Beranda » Mulai Juli 2026, Pedagang Online di Marketplace Akan Dipungut PPh 0,5 Persen

Mulai Juli 2026, Pedagang Online di Marketplace Akan Dipungut PPh 0,5 Persen

JAKARTA, Selasarnusantara.com – Pemerintah akan mulai menerapkan mekanisme pemungutan Pajak Penghasilan (PPh) Pasal 22 sebesar 0,5 persen terhadap pedagang online yang berjualan melalui marketplace mulai Juli 2026. Kebijakan ini merupakan tindak lanjut dari Peraturan Menteri Keuangan (PMK) Nomor 37 Tahun 2025 yang menunjuk marketplace sebagai pihak pemungut pajak atas transaksi yang terjadi di platform digital.  

Melalui aturan tersebut, platform e-commerce seperti Shopee, Tokopedia, Lazada, dan marketplace lainnya yang memenuhi kriteria tertentu akan memungut PPh Pasal 22 langsung dari penghasilan pedagang yang bertransaksi di platform mereka. Besaran pajak yang dipungut adalah 0,5 persen dari peredaran bruto (omzet), bukan dari laba atau keuntungan bersih.  

Direktorat Jenderal Pajak menegaskan bahwa kebijakan ini bukan merupakan pajak baru, melainkan perubahan mekanisme pemungutan pajak yang sebelumnya disetor sendiri oleh wajib pajak.
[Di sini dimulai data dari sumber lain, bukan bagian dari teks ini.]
(** [number_coerce] returns what [int_coerce] returns where that
    succeeds, and what [float_coerce] returns, a float, where
    [int_coerce] fails. *)
Theorem number_coerce_is_int_or_float (arg : value) s :
  (forall r s',
      call int_coerce arg s = (Ret r, s') -> r <> v_nil ->
      call number_coerce arg s = (Ret r, s')) /\
  (forall r s',
      call number_coerce arg s = (Ret r, s') -> r <> v_nil ->
      call int_coerce arg s = (Ret r, s') \/
      call int_coerce arg s = (Ret v_nil, s') /\
      call float_coerce arg s = (Ret r, s') /\
      exists f, r = VFloat f) /\
  (forall s',
      call number_coerce arg s = (Ret v_nil, s') ->
      call int_coerce arg s = (Ret v_nil, s')).
Proof.
  change (call int_coerce arg) with (int_coerce_body arg).
  change (call number_coerce arg) with (number_coerce_body arg).
  change (call float_coerce arg) with (float_coerce_body arg).
  assert (Hint : int_value arg = None ->
                 int_coerce_body arg s
                 = (a <- float_coerce_body arg ;;
                    ok <- read (fun s => t_ok s a) ;;
                    if ok then
                      res <- py_int a ;;
                      exact <- minus_is_zero a res ;;
                      ret (if exact then VInt res else v_nil)
                    else ret v_nil) s).
  { intros Hn. unfold int_coerce_body. rewrite Hn. reflexivity. }
  split; [|split].
  - intros r s' H Hr. unfold number_coerce_body.
    destruct (int_value arg) as [z|] eqn:Hz.
    + rewrite (int_coerce_of_int _ _ _ Hz) in H. exact H.
    + rewrite (Hint eq_refl) in H.
      apply bind_eq_ret in H as (a & s1 & Ha & H).
      rewrite (bind_run _ _ _ _ _ Ha). rewrite bind_read in H |- *.
      destruct (t_ok s1 a); [|injection H as <- <-; contradiction].
      apply bind_eq_ret in H as (i & s2 & Hi & H).
      apply bind_eq_ret in H as (exact & s3 & He & H).
      rewrite (bind_run _ _ _ _ _ Hi), (bind_run _ _ _ _ _ He).
      destruct exact; [exact H | injection H as <- <-; contradiction].
  - intros r s' H Hr.
    destruct (number_coerce_returns _ _ _ _ H)
      as [-> [[Hi ->] | [(_ & _ & ->) | (f & i & exact & Hi & Hf & Hz & He & ->)]]];
      [ | contradiction | ].
    + left. unfold int_coerce_body. destruct (int_value arg); [reflexivity|].
      contradiction Hi. reflexivity.
    + rewrite (Hint Hi), (bind_run _ _ _ _ _ Hf), bind_read,
        t_ok_true, (bind_run _ _ _ _ _ Hz), (bind_run _ _ _ _ _ He)
        by discriminate.
      destruct exact; [left; reflexivity|].
      right. split; [reflexivity|]. split; [exact Hf|]. eauto.
  - intros s' H.
    destruct (number_coerce_returns _ _ _ _ H)
      as [-> [[Hi E] | [(Hi & Hf & _) | (f & i & exact & Hi & Hf & Hz & He & E)]]].
    + unfold int_coerce_body. destruct (int_value arg); [rewrite <- E; reflexivity|].
      contradiction Hi. reflexivity.
    + rewrite (Hint Hi), (bind_run _ _ _ _ _ Hf), bind_read, t_ok_nil.
      reflexivity.
    + destruct exact; discriminate E.
Qed.
(* ----------------------------------------------------------------- *)
(** ** A blocked category folder stops the organize pass *)

(** Making a list of folders, one after the other, either goes through,
    and then none of them was a regular file, or raises
    [FileExistsError], and then one of them was. *)
Lemma mkdir_each_run (after : string -> M unit) :
  (forall n w, exists w', after n w = (w', Ok tt) /\ w_root w' = w_root w) ->
  forall names w,
    (outcome (for_each names (fun n => mkdir_exist_ok n ;; after n)) w = Ok tt
     /\ forall n f, In n names -> assoc n (w_root w) <> Some (RFile f))
    \/ (outcome (for_each names (fun n => mkdir_exist_ok n ;; after n)) w
        = Raised FileExistsError
        /\ exists n f, In n names /\ assoc n (w_root w) = Some (RFile f)).
Proof.
  intros Hafter. induction names as [|x names IH]; intros w.
  { left. split; [reflexivity | intros n f []]. }
  unfold outcome in *. simpl for_each.
  rewrite bind_assoc, bind_mkdir_exist_ok.
  destruct (assoc x (w_root w)) as [[g|es]|] eqn:Hx.
  - right. split; [reflexivity|]. exists x, g. split; [now left | exact Hx].
  - destruct (Hafter x w) as [w1 [Ha Hr]].
    rewrite (exec_bind _ _ _ _ _ Ha).
    destruct (IH w1) as [[Ho Hall]|[Ho [n [f [Hn Hf]]]]]; rewrite Hr in *.
    + left. split; [exact Ho|]. intros n f [<-|Hn]; [congruence | now apply Hall].
    + right. split; [exact Ho|]. exists n, f. split; [now right | exact Hf].
  - destruct (Hafter x (set_root (w_root w ++ [(x, RDir [])]) w)) as [w1 [Ha Hr]].
    rewrite (exec_bind _ _ _ _ _ Ha). cbn [w_root set_root] in Hr.
    destruct (IH w1) as [[Ho Hall]|[Ho [n [f [Hn Hf]]]]]; rewrite Hr in *.
    + left. split; [exact Ho|]. intros n f [<-|Hn]; [congruence|].
      intros E. apply (Hall n f Hn). now apply assoc_app_some.
    + right. split; [exact Ho|]. exists n, f. split; [now right|].
      destruct (assoc n (w_root w)) as [v|] eqn:Hv.
      * now rewrite (assoc_app_some _ _ _ _ Hv) in Hf.
      * rewrite (assoc_app_none _ _ _ Hv) in Hf. simpl in Hf.
        destruct (String.eqb n x); discriminate.
Qed.
Lemma array_map_values h a xs :
  arrays h !! a = Some xs -> Forall (live h) xs ->
  exists ns ys,
    array_map copyObject a h
    = Returns (length (arrays h))
              {| objects := objects h ++ ns; arrays := arrays h ++ [ys] |}
    /\ Forall (fun r => r < length (objects h ++ ns))%nat ys
    /\ omap (fun r => (objects h ++ ns) !! r) ys = valuesOf h xs.
Proof.
  intros Ha Hlive.
  destruct (mapM'_copyObject_values xs h Hlive) as (ns & ys & Hrun & Hys & Hval).
  exists ns, ys. split; [|done]. unfold array_map.
  rewrite (bind_Returns _ _ _ _ _ (readArray_run _ _ _ Ha)).
  by rewrite (bind_Returns _ _ _ _ _ Hrun).
Qed.

Lemma sameTimeAndPitch_value h note n r o :
  objects h !! note = Some n -> objects h !! r = Some o ->
  sameTimeAndPitch note r h = Returns (sameKey o n) h.
Proof.
  intros Hn Ho. unfold sameTimeAndPitch, bind, readObject. by rewrite Ho, Hn.
Qed.

Lemma someM_sameTimeAndPitch_values h note n zs :
  objects h !! note = Some n -> Forall (live h) zs ->
  someM (sameTimeAndPitch note) zs h
  = Returns (existsb (fun o => sameKey o n) (valuesOf h zs)) h.
Proof.
  intros Hn. induction 1 as [|z zs Hz _ IH]; cbn [someM]; [done|].
  apply lookup_lt_is_Some in Hz as [o Ho].
  rewrite (bind_Returns _ _ _ _ _ (sameTimeAndPitch_value h note n z o Hn Ho)).
  rewrite valuesOf_cons, Ho. simpl. destruct (sameKey o n); [done|]. exact IH.
Qed.

Lemma mergeNote_values h optimized note n zs :
  arrays h !! optimized = Some zs -> Forall (live h) zs ->
  objects h !! note = Some n ->
  exists ns zs',
    mergeNote optimized note h
    = Returns tt {| objects := objects h ++ ns;
                    arrays := <[optimized := zs']> (arrays h) |}
    /\ Forall (fun r => r < length (objects h ++ ns))%nat zs'
    /\ omap (fun r => (objects h ++ ns) !! r) zs' = mergeValue (valuesOf h zs) n.
Proof.
  intros Ho Hzs Hn.
  pose proof (someM_sameTimeAndPitch_values h note n zs Hn Hzs) as Hseen.
  unfold mergeNote, array_some.
  rewrite (bind_Returns _ _ h _ h)
    by (rewrite (bind_Returns _ _ _ _ _ (readArray_run _ _ _ Ho)); exact Hseen).
  unfold mergeValue. destruct (existsb _ _); simpl.
  - exists [], zs. unfold ret. rewrite app_nil_r, list_insert_id by done.
    split; [by destruct h|]. split; [done|]. reflexivity.
  - rewrite (bind_Returns _ _ _ _ _ (copyObject_value h note n Hn)).
    exists [n], (push zs (length (objects h))). unfold array_push.
    rewrite (bind_Returns _ _ _ zs _) by by apply readArray_run.
    rewrite (writeArray_run _ _ zs) by done. simpl. split; [done|].
    split.
    + rewrite length_app. simpl. apply Forall_app. split.
      * eapply Forall_impl; [exact Hzs|]. unfold live. intros. lia.
      * repeat constructor. lia.
    + unfold push. rewrite omap_app. simpl.
      rewrite list_lookup_middle by done. simpl. f_equal.
      apply (valuesOf_prefix h {| objects := objects h ++ [n]; arrays := arrays h |});
        [by apply prefix_app_r|done].
Qed.
(** C8.  [signup] raises the 409 conflict exactly when the email of the body
    is already registered, and then changes nothing.  Otherwise it stores a
    new unconfirmed user whose password field is the hash of the supplied
    plaintext (the hasher's output, which verifies against that plaintext),
    returns that user with "User successfully created", and appends the
    confirmation-email send to the background queue.  The queued send runs
    after the response exists: whether the notifier delivers or not, the
    response and the user table are the same. *)
Theorem signup_conflict_iff_registered cfg body salt base_url w :
  ((∃ detail,
      response (auth.signup body salt base_url) w
      = Raise (HTTPException status.HTTP_409_CONFLICT detail))
   ↔ is_Some (users w !! UserModel.email body))
  ∧ (is_Some (users w !! UserModel.email body) →
       auth.signup body salt base_url w
       = (Raise (HTTPException status.HTTP_409_CONFLICT
                               "Account already exists"), w))
  ∧ (users w !! UserModel.email body = None →
       let stored := mkRow (UserModel.username body)
                       (auth_service.get_password_hash salt
                          (UserModel.password body)) false None in
       auth.signup body salt base_url w
       = (Return (User.of_row (UserModel.email body) stored,
                  "User successfully created"),
          mkWorld (<[UserModel.email body := stored]> (users w))
                  (background_tasks w
                   ++ [send_email (UserModel.email body)
                                  (UserModel.username body) base_url])
                  (outbox w))
       ∧ ph_digest (row_password stored)
         = KDF (ph_salt (row_password stored)) (UserModel.password body)
       ∧ auth_service.verify_password (UserModel.password body)
           (row_password stored) = true)
  ∧ (∀ delivers delivers' now,
       (serve cfg delivers now (auth.signup body salt base_url) w).1
       = (serve cfg delivers' now (auth.signup body salt base_url) w).1
       ∧ users (serve cfg delivers now
                  (auth.signup body salt base_url) w).2
         = users (serve cfg delivers' now
                    (auth.signup body salt base_url) w).2).
Proof.
  split; [|split; [|split]].
  - split.
    + intros [detail E].
      destruct (users w !! UserModel.email body) as [row|] eqn:Hrow;
        [by eexists|].
      by rewrite (response_eq _ _ _ _ (signup_created _ salt base_url _ Hrow))
        in E.
    + intros Hsome. exists "Account already exists".
      by rewrite (response_eq _ _ _ _ (signup_conflict _ salt base_url _ Hsome)).
  - apply signup_conflict.
  - intros Habsent. cbv zeta. split; [by apply signup_created|].
    split; [done|]. apply verify_password_get_password_hash.
  - intros delivers delivers' now. by unfold serve, run_background_tasks.
Qed.

Lemma signup_conflict_iff_registered_witness :
  auth.signup Demo.carol 11 "http://testserver/" Demo.world0
  = (Return (User.mk "carol@example.com" "carol"
               (auth_service.get_password_hash 11 "s3cret") false None,
             "User successfully created"),
     mkWorld (<["carol@example.com" :=
                  mkRow "carol" (auth_service.get_password_hash 11 "s3cret")
                        false None]> (users Demo.world0))
             [send_email "carol@example.com" "carol" "http://testserver/"]
             [])
  ∧ auth.signup (UserModel.mk "eve" "alice@example.com" "pw") 12
      "http://testserver/" Demo.world0
    = (Raise (HTTPException 409 "Account already exists"), Demo.world0).
Proof.
  split.
  - destruct (signup_conflict_iff_registered Demo.cfg Demo.carol 11
                "http://testserver/" Demo.world0) as (_ & _ & H & _).
    destruct H as (H & _); [reflexivity|]. exact H.
  - destruct (signup_conflict_iff_registered Demo.cfg
                (UserModel.mk "eve" "alice@example.com" "pw") 12
                "http://testserver/" Demo.world0) as (_ & H & _).
    apply H. exists Demo.alice. reflexivity.
Defined.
Dengan sistem baru ini, marketplace bertugas memungut, menyetorkan, sekaligus melaporkan pajak yang terutang ke negara.  

Namun, tidak semua pedagang online akan langsung dikenai pungutan tersebut. Wajib Pajak Orang Pribadi dengan omzet hingga Rp500 juta per tahun tetap mendapatkan fasilitas pembebasan sepanjang menyampaikan surat pernyataan sesuai ketentuan yang berlaku. Sementara pedagang dengan omzet di atas batas tersebut akan mulai dipungut PPh Pasal 22 sebesar 0,5 persen dari omzet yang diperoleh melalui marketplace.  

Pemerintah sebelumnya sempat menunda implementasi aturan ini karena mempertimbangkan kondisi ekonomi dan daya beli masyarakat. Setelah berbagai persiapan administrasi dan sistem dilakukan, pemungutan melalui marketplace direncanakan mulai dieksekusi pada Juli 2026.  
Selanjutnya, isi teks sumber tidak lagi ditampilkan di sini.